I avoided having a complete sleepwalk of a week, on my mathematics blog! Here's my content, new and reused.
- Reading the Comics, April 24, 2019: Mic Drop Edition Edition
- What Does It Take To Get A C This Class?
- Reading the Comics, April 26, 2019: Absurd Equation Edition
- How April 2019 Treated My Mathematics Blog
- Reading the Comics, May 1, 2019: Not Perfectly Certain Edition
And my story strip update: What's Going On In Gil Thorp? What's With The Hats, Hippo, and Secret Volleyball? February – May 2019. There is no secret volleyball. You just think there is because you weren't reading carefully enough. I fix that.
And now let me close out our Ann Arbor visit. From the Dawn Treader to ... not quite the State Theatre. Not anymore. Not exactly.
Hey, science fiction fans! Captain Picard is creeping on you!

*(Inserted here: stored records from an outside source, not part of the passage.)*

(** * TokenizedBuffer: incremental tokenization of a text buffer

    A shallow embedding of [src/tokenized-buffer.js] and the properties
    of its invalid-row scheduler, its scope-stack folder and its queries.

    Conventions of the embedding.
    - JavaScript numbers that hold rows, columns, tags and counts are
      integers of [Z].
    - [undefined] is [None]; a value that can also be [null] has a type
      of its own ([StackVal]).
    - An operation of the class is a function on the record [State] of
      the instance fields; what it emits, asserts, defers or asks of the
      grammar is appended to logs kept in the same record.
    - A call that raises is a [Throw] of [Completion]. *)

From Stdlib Require Import ZArith QArith Qround Qminmax Ascii String Lia.
From stdpp Require Import base option list list_numbers sorting strings gmap.

#[local] Open Scope Z_scope.

(** ** What the module gets from outside

    Rule stacks are values of the grammar engine, compared with
    [_.isEqual]; [basename] is [path.basename] of Node. *)

Class Platform := {
  RuleStack : Type;
  RuleStack_eq_dec :: EqDecision RuleStack;
  basename : string → string;
}.

(** ** JavaScript values *)

Inductive JsError := TypeError.

Inductive Completion (A : Type) :=
| Normal (a : A)
| Throw (e : JsError).
Arguments Normal {A} a.
Arguments Throw {A} e.

#[global] Instance Completion_ret : MRet Completion := λ A a, Normal a.

#[global] Instance Completion_bind : MBind Completion := λ A B k c,
  match c with
  | Normal a => k a
  | Throw e => Throw e
  end.

(** A rule stack as the code sees it: [undefined] (no line, or a line
    built without one), [null] (the null grammar returns it) or a stack
    object, which is truthy. *)
Inductive StackVal `{Platform} :=
| StackUndefined
| StackNull
| StackOf (s : RuleStack).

On the shelves was an early-90s directory of everything a science fiction fan would need, including stuff like locations of known used bookstores of North America. So here's the page that contains the listing for the Dawn Treader, as well as the other Dawn Treader location that used to be on South University too? We only knew of this one, at 525 East Liberty.

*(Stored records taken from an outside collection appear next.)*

Lemma cover_path_ends n : ∃ x, cover_path n = x ++ lit "_cover.jpg".
Proof.
  rewrite cover_path_form. case_bool_decide.
  - by exists (OUTPUT_DIR ++ [SLASH]).
  - exists (OUTPUT_DIR ++ SLASH :: sanitize_filename n ++ SLASH :: sanitize_filename n).
    by rewrite <- !app_assoc, <- !app_comm_cons, <- !app_assoc.
Qed.

Lemma expected_filepath_ends s t : ∃ x, expected_filepath s t = x ++ lit ".mp3".
Proof.
  destruct (track_path_parts s t) as (folder & -> & _).
  exists (folder ++ SLASH :: sanitize_filename s ++ lit " - " ++ sanitize_filename t).
  unfold track_filename.
  by rewrite <- !app_assoc, <- !app_comm_cons, <- !app_assoc.
Qed.

Lemma cover_path_differs n s t : cover_path n ≠ expected_filepath s t.
Proof.
  destruct (cover_path_ends n) as [x ->].
  destruct (expected_filepath_ends s t) as [y ->].
  intros H. apply (f_equal last) in H.
  by rewrite !last_app_ne in H.
Qed.

(** X4.  The path of a cover is never the destination path of a track,
    whatever the names: saving a cover cannot overwrite a track, and a
    cover on disk is never taken for a downloaded track. *)
Theorem cover_path_not_track_path n s t :
  cover_path n ≠ expected_filepath s t.
Proof. apply cover_path_differs. Qed.

End Names.

(** Two artists whose names differ in a reserved character only. *)
Example same_file_for_two_names :
  expected_filepath (lit "AC/DC") (lit "T.N.T.")
  = expected_filepath (lit "ACDC") (lit " T.N.T. ").
Proof. vm_compute. reflexivity. Qed.

(** ** [safe_get_content_length] and the total of the progress bar *)

Section ContentLength.

Implicit Types (resp : response) (v : pystr) (n : Z).

Example py_int_examples :
  py_int (lit "1024") = Some 1024%Z
  ∧ py_int (lit " +7 ") = Some 7%Z
  ∧ py_int (lit "-5") = Some (-5)%Z
  ∧ py_int (lit "1_000") = Some 1000%Z
  ∧ py_int (lit "12a") = None
  ∧ py_int (lit "") = None
  ∧ py_int (lit "_1") = None
  ∧ py_int (lit "1__0") = None
  ∧ py_int (lit "3.5") = None.
Proof. repeat split; reflexivity. Qed.

Example headers_get_case :
  headers_get [(lit "Server", lit "nginx"); (lit "Content-Length", lit "42")]
              (lit "content-length") = Some (lit "42").
Proof. reflexivity. Qed.

(** C2, as stated, fails.  A header [Content-Length: 0] is present and
    reads as the non-negative integer 0, yet the total given to the
    progress bar is 1; and without the header the total is not left
    unknown: it is 1 again, the same as for [Content-Length: 1]. *)
Lemma content_length_zero_shown_as_one :
  let zero := Response 200 [(lit "Content-Length", lit "0")] [] None in
  let absent := Response 200 [] [] None in
  let one := Response 200 [(lit "Content-Length", lit "1")] [] None in
  headers_get (headers zero) (lit "content-length") = Some (lit "0")
  ∧ py_int (lit "0") = Some 0%Z
  ∧ progress_total zero = 1%Z
  ∧ progress_total zero ≠ 0%Z
  ∧ headers_get (headers absent) (lit "content-length") = None
  ∧ progress_total absent = progress_total one.
Proof. repeat split; done. Qed.

(** C2, amended.  A Content-Length that is present and reads as a
    positive integer is the total of the progress bar; when the header is
    absent, does not parse, or reads as 0, [safe_get_content_length]
    returns 0 and the total is set to 1. *)
Theorem content_length_total resp :
  (∀ v n,
      headers_get (headers resp) (lit "content-length") = Some v →
      py_int v = Some n → (0 < n)%Z →
      safe_get_content_length resp = n ∧ progress_total resp = n)
  ∧ ((headers_get (headers resp) (lit "content-length") = None
      ∨ ∃ v, headers_get (headers resp) (lit "content-length") = Some v
             ∧ (py_int v = None ∨ py_int v = Some 0%Z)) →
     safe_get_content_length resp = 0%Z ∧ progress_total resp = 1%Z).
Proof.
  unfold progress_total, safe_get_content_length, py_or. split.
  - intros v n -> -> Hn. split; [done |].
    destruct (Z.eqb_spec n 0); [lia | done].
  - intros [-> | (v & -> & [-> | ->])]; done.
Qed.

Lemma content_length_total_witness :
  let full := Response 200 [(lit "content-length", lit "8192")] [] None in
  let bad := Response 200 [(lit "Content-Length", lit "12a")] [] None in
  (safe_get_content_length full = 8192%Z ∧ progress_total full = 8192%Z)
  ∧ (safe_get_content_length bad = 0%Z ∧ progress_total bad = 1%Z).
Proof.
  split.
  - apply (proj1 (content_length_total _) (lit "8192") 8192%Z);
      [reflexivity | reflexivity | lia].
  - apply (proj2 (content_length_total _)).
    right. exists (lit "12a"). split; [reflexivity | left; reflexivity].
Defined.

End ContentLength.

(** ** One worker on its own *)

Section Worker.

Context (E : env) (tid : nat).
Implicit Types (w : world) (c : call) (p : pystr).

(** *** Rules for [runs] *)

Lemma runs_ret {R} (r : R) w (Q : R → world → Prop) :
  Q r w → runs E tid (Ret r) w Q.
Proof. intros HQ. by exists r, w. Qed.

Lemma runs_bind {A B} (m : prog A) (f : A → prog B) w Q :
  runs E tid m w (λ a w', runs E tid (f a) w' Q) → runs E tid (m ≫= f) w Q.
Proof.
  unfold mbind, prog_bind. revert w.
  induction m as [a | c k IH]; intros w (r & w' & Hrun & Hf).
  - simpl in Hrun. by injection Hrun as <- <-.
  - unfold runs in *. simpl in *.
    destruct (exec E tid c w) as [[a w1] |]; [| done].
    apply IH. by exists r, w'.
Qed.

Lemma runs_mono {R} (m : prog R) w (Q Q' : R → world → Prop) :
  runs E tid m w Q → (∀ r w', Q r w' → Q' r w') → runs E tid m w Q'.
Proof. intros (r & w' & ? & ?) HQ. exists r, w'. eauto. Qed.

Lemma runs_and_then {A B} (m : prog (result A)) (f : A → prog (result B)) w Q :
  runs E tid m w (λ r w', match r with
                          | Ok a => runs E tid (f a) w' Q
                          | Raise e => Q (Raise e) w'
                          end) →
  runs E tid (and_then m f) w Q.
Proof.
  intros H. apply runs_bind. eapply runs_mono; [exact H |].
  intros [a | e] w' HQ; [done | by apply runs_ret].
Qed.

Lemma runs_try_except {A} (body : prog (result A)) handler w Q :
  runs E tid body w (λ r w', match r with
                             | Ok a => Q (Ok a) w'
                             | Raise e => runs E tid (handler e) w' Q
                             end) →
  runs E tid (try_except body handler) w Q.
Proof.
  intros H. apply runs_bind. eapply runs_mono; [exact H |].
  intros [a | e] w' HQ; [by apply runs_ret | done].
Qed.

Lemma runs_call c w a w' (Q : answer c → world → Prop) :
  exec E tid c w = Some (a, w') → Q a w' → runs E tid (call_ c) w Q.
Proof. intros Hex HQ. exists a, w'. simpl. by rewrite Hex. Qed.

(** A call that cannot fail and never waits. *)
Lemma runs_plain c w (a : answer c) w' (Q : answer c → world → Prop) :
  react E tid c w = Some (a, w') →
  Q a (note (Event tid c (raised_of c a)) w') →
  runs E tid (call_ c) w Q.
Proof.
  intros Hre HQ. eapply runs_call; [| exact HQ].
  unfold exec. by rewrite Hre.
Qed.

(** The calls that the environment may make fail. *)
Ltac fallible_call H1 H2 :=
  unfold runs, call_; cbn [run]; unfold exec; cbn [react]; unfold fallible;
  destruct (fault E _ tid _) as [e |] eqn:Hf;
  eexists _, _; (split; [reflexivity |]); [by apply H1 | by apply H2].

Lemma runs_aio_write p data w (Q : result unit → world → Prop) :
  (∀ e, fault E (trace w) tid (AioWrite p data) = Some e →
        Q (Raise e) (note (Event tid (AioWrite p data) (Some e)) w)) →
  (fault E (trace w) tid (AioWrite p data) = None →
   Q (Ok tt) (note (Event tid (AioWrite p data) None) w)) →
  runs E tid (call_ (AioWrite p data)) w Q.
Proof. intros H1 H2. fallible_call H1 H2. Qed.

Lemma runs_aio_open p w (Q : result unit → world → Prop) :
  (∀ e, fault E (trace w) tid (AioOpen p) = Some e →
        Q (Raise e) (note (Event tid (AioOpen p) (Some e)) w)) →
  (fault E (trace w) tid (AioOpen p) = None →
   Q (Ok tt) (note (Event tid (AioOpen p) None)
                (set_open_files (p :: open_files w)
                   (set_files ({[p]} ∪ files w) w)))) →
  runs E tid (call_ (AioOpen p)) w Q.
Proof. intros H1 H2. fallible_call H1 H2. Qed.

Lemma runs_mp3_load p w (Q : result unit → world → Prop) :
  (∀ e, fault E (trace w) tid (Mp3Load p) = Some e →
        Q (Raise e) (note (Event tid (Mp3Load p) (Some e)) w)) →
  (fault E (trace w) tid (Mp3Load p) = None →
   Q (Ok tt) (note (Event tid (Mp3Load p) None) w)) →
  runs E tid (call_ (Mp3Load p)) w Q.
Proof. intros H1 H2. fallible_call H1 H2. Qed.

Lemma runs_mp3_add_tags w (Q : result unit → world → Prop) :
  (∀ e, fault E (trace w) tid Mp3AddTags = Some e →
        Q (Raise e) (note (Event tid Mp3AddTags (Some e)) w)) →
  (fault E (trace w) tid Mp3AddTags = None →
   Q (Ok tt) (note (Event tid Mp3AddTags None) w)) →
  runs E tid (call_ Mp3AddTags) w Q.
Proof. intros H1 H2. fallible_call H1 H2. Qed.

Lemma runs_mp3_tags_add f w (Q : result unit → world → Prop) :
  (∀ e, fault E (trace w) tid (Mp3TagsAdd f) = Some e →
        Q (Raise e) (note (Event tid (Mp3TagsAdd f) (Some e)) w)) →
  (fault E (trace w) tid (Mp3TagsAdd f) = None →
   Q (Ok tt) (note (Event tid (Mp3TagsAdd f) None) w)) →
  runs E tid (call_ (Mp3TagsAdd f)) w Q.
Proof. intros H1 H2. fallible_call H1 H2. Qed.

And the front window of the Dawn Treader, seen just past closing time.
In the late 70s the State Theater was cut in half: the first floor was taken out and renovated into, now, an Urban Outfitters. The second floor, formerly the balcony alone, still shows pictures. The Urban Outfitters still shows the decades-old evidence of having been a theater, though, and here's a view
The ceiling line of the Urban Outfitters, making it obvious where the balcony rows were.
The back wall of the Urban Outfitters, where you can see the proscenium that used to house the main screen, when it was a good bit larger than what's there now.
One of the columns of the old screen proscenium; it's hidden behind modern store stuff and doesn't draw much attention anymore.
Floor tiling at the front of the Urban Outfitters in what clearly used to be the lobby of the State Theater.
And the roof light from the former lobby of the theater.
Back across the University's Diag: China Gate, a really good Chinese restaurant. Chef Jan, photographed in the windows, used to be a neighbor of bunny_hugger's family. It's not clear when he last worked actively at China Gate, but the food is still really top-notch. Worth a visit if you're in Ann Arbor, a place that admittedly is not short of restaurants, as it's in the stage of gentrification where everything is being replaced with a hipster restaurant or a bar with a concept.
Walking down into Pinball Pete's Ann Arbor, their larger but not-first location. And I liked the warning bumper sticker that just reassures us how the pinball machines have some bling from this parts supplier.
Trivia: Clarence Saunders refused to explain the name of his Piggly Wiggly supermarket beyond the fact that it made people ask why he named it that. Source: Grocery: The Buying and Selling of Food in America, Michael Ruhlman.
Currently Reading: Placemakers: A Brief History of Real Estate Development, Herb Auerbach, Ira Nadel. OK, look. Uhm.
In 1837, the first commuter [ railroad ] line was installed from Le Pecq, some 11 miles (18 km) west of Paris, and on the way stopped at the edge of the forest of Le Vésinet. This forest had been previously identified by Napoleon III as an ideal location for a convalescent hospital for wounded soldiers and public works employees injured in the building of Haussmann's Paris, if linked to Paris by the railroad.
Really. Had Napoleon III even ever set foot in Paris by 1837? In France? And on the next page they write ``following the Napoleonic Wars, when Napoleon III was active in reshaping Paris with his planner, Baron Haussmann'' and ... like ... all right, yes, the Haussmannization era did follow the Napoleonic Wars, but, like, so did the Vichy Republic and the Battle of Algiers, nobody calls that ``following the Napoleonic Wars''.